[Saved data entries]
-- Opening Marker --
(* ===== verification/LoopFacts.v ===== *)
(** * The agent's loop: theorems

    The order of requests, pauses, nudges and batches; no call runs twice in
    the loop; what the codes of the loop and of the first batch mean. *)

From S2P Require Import Prelude CString Regex Darray RateLimiter Json ToolArgs PathNormalize ProtectedFiles ApprovalGate GateDecision ApprovalErrors GateTheorems ApprovalPrompt ToolOrchestration ToolBatch Providers Conversation TokenManager TokenFacts Compactor CompactorFacts ApiMessages AgentLoop.
Local Open Scope char_scope.
Local Open Scope bool_scope.

(** ** The identifiers a batch runs *)

(** A runtime that also keeps the identifiers of the calls it is given. *)
Definition recording {T} (rt : ToolRuntime T) : ToolRuntime (list cstr * T) :=
  let over f := fun (c : ToolCall) (r : ToolResult) (s : list cstr * T) =>
    let '(rc, r, t) := f c r s.2 in (rc : Z, r : ToolResult, (s.1, t : T)) in
  mkRuntime (list cstr * T)
    (fun c r s => let '(stop, r, t) := rt_pre_hook T rt c r s.2 in (stop, r, (s.1 ++ [tc_id c], t)))
    (over (rt_mcp T rt)) (over (rt_plugin T rt)) (over (rt_tool T rt))
    (fun c r s => let '(r, t) := rt_post_hook T rt c r s.2 in (r, (s.1, t))).

Section Recording.
Context {T : Type} (rt : ToolRuntime T) (calls : list ToolCall).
-- Closing Marker --
## WHAT TO PRODUCE
Write out only those lines of the entries that lie between the line containing "let '(rc, r, t)" and the last line, inclusive, reproducing them exactly.

## WRITTEN ANSWER
    let '(rc, r, t) := f c r s.2 in (rc : Z, r : ToolResult, (s.1, t : T)) in
  mkRuntime (list cstr * T)
    (fun c r s => let '(stop, r, t) := rt_pre_hook T rt c r s.2 in (stop, r, (s.1 ++ [tc_id c], t)))
    (over (rt_mcp T rt)) (over (rt_plugin T rt)) (over (rt_tool T rt))
    (fun c r s => let '(r, t) := rt_post_hook T rt c r s.2 in (r, (s.1, t))).

Section Recording.
Context {T : Type} (rt : ToolRuntime T) (calls : list ToolCall).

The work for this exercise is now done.